Prompt: The output should consist solely of the line containing "- apply not_elem_of_list_to_map_1." and all lines after it through the final line of the entries below, reproduced exactly.

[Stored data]
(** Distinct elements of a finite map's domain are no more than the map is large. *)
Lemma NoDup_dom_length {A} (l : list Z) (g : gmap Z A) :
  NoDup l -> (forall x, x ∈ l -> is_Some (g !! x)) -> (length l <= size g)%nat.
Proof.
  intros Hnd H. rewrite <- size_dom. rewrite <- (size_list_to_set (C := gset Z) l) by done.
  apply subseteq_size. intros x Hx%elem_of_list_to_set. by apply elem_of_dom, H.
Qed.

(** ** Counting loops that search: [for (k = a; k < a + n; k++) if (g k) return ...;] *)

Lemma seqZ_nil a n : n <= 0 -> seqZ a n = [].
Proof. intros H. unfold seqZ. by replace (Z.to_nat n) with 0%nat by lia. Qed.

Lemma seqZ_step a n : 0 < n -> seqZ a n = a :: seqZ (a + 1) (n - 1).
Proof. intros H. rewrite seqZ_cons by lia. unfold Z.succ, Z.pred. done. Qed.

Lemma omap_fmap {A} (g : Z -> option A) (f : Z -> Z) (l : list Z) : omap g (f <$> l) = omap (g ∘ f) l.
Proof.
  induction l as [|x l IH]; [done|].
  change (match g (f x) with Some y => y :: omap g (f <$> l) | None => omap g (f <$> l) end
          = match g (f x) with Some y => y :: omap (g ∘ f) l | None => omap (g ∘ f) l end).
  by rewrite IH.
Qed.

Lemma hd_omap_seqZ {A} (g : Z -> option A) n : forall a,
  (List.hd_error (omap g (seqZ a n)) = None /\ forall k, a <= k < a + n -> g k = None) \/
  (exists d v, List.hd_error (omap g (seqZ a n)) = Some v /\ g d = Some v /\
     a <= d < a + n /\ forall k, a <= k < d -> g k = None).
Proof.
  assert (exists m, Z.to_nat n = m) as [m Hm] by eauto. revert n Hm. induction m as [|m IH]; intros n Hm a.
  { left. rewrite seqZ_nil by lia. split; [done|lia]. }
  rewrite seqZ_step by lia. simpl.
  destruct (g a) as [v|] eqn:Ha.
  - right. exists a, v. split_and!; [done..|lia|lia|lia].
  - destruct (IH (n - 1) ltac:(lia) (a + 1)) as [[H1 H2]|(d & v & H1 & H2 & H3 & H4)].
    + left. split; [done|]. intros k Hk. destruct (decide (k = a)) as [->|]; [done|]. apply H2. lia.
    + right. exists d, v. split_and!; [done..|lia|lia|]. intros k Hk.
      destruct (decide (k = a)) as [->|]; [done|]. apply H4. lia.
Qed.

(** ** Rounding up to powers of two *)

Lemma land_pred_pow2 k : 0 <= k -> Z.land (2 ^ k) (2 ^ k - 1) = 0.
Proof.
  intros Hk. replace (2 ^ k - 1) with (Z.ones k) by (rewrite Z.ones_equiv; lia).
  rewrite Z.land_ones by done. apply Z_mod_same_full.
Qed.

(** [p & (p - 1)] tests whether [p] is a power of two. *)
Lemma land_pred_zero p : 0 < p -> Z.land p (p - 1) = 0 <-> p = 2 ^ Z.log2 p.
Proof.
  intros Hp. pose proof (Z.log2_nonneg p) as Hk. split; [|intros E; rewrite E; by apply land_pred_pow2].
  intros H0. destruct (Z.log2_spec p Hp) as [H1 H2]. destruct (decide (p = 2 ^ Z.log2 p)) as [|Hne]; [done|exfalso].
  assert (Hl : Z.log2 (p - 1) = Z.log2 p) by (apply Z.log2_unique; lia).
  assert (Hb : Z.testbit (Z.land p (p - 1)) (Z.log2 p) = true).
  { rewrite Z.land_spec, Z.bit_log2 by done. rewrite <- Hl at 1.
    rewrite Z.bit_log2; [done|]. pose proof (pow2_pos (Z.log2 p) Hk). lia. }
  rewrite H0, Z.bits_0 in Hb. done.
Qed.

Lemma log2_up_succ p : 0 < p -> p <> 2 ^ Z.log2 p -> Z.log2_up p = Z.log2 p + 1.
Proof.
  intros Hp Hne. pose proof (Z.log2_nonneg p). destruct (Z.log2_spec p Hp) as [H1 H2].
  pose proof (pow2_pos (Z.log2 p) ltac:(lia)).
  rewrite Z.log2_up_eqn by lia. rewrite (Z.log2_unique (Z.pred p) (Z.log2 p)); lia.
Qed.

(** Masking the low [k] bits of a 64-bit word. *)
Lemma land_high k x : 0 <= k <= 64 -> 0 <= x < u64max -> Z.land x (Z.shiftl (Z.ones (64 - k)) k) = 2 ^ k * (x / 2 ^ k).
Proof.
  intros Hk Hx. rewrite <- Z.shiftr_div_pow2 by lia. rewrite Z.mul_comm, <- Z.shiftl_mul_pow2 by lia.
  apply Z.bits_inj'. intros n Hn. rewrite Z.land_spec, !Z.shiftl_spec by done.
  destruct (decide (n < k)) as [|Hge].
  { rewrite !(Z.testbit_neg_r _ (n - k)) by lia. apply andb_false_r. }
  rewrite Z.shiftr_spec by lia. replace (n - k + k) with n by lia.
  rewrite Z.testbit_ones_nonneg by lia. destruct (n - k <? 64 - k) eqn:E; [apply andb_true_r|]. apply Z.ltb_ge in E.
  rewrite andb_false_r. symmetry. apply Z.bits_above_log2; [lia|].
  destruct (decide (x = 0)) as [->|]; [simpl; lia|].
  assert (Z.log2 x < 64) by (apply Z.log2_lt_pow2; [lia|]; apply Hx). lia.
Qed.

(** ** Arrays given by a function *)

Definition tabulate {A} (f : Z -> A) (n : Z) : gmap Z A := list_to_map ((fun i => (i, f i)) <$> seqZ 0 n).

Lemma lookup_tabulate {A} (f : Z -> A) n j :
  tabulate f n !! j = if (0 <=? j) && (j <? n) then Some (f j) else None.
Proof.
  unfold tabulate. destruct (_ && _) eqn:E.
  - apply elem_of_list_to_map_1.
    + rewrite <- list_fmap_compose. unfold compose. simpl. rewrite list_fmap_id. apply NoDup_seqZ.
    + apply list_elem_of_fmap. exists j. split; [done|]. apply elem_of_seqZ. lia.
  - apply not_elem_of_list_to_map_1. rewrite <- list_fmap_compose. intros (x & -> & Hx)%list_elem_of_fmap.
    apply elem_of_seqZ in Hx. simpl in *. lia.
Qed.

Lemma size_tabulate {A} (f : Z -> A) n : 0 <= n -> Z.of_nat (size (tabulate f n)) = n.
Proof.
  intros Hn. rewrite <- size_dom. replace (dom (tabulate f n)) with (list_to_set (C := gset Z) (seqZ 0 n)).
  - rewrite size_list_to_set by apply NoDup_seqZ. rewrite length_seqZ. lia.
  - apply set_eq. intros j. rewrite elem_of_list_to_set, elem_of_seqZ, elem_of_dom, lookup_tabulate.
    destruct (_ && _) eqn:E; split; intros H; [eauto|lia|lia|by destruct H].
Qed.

Solution below:
  - apply not_elem_of_list_to_map_1. rewrite <- list_fmap_compose. intros (x & -> & Hx)%list_elem_of_fmap.
    apply elem_of_seqZ in Hx. simpl in *. lia.
Qed.

Lemma size_tabulate {A} (f : Z -> A) n : 0 <= n -> Z.of_nat (size (tabulate f n)) = n.
Proof.
  intros Hn. rewrite <- size_dom. replace (dom (tabulate f n)) with (list_to_set (C := gset Z) (seqZ 0 n)).
  - rewrite size_list_to_set by apply NoDup_seqZ. rewrite length_seqZ. lia.
  - apply set_eq. intros j. rewrite elem_of_list_to_set, elem_of_seqZ, elem_of_dom, lookup_tabulate.
    destruct (_ && _) eqn:E; split; intros H; [eauto|lia|lia|by destruct H].
Qed.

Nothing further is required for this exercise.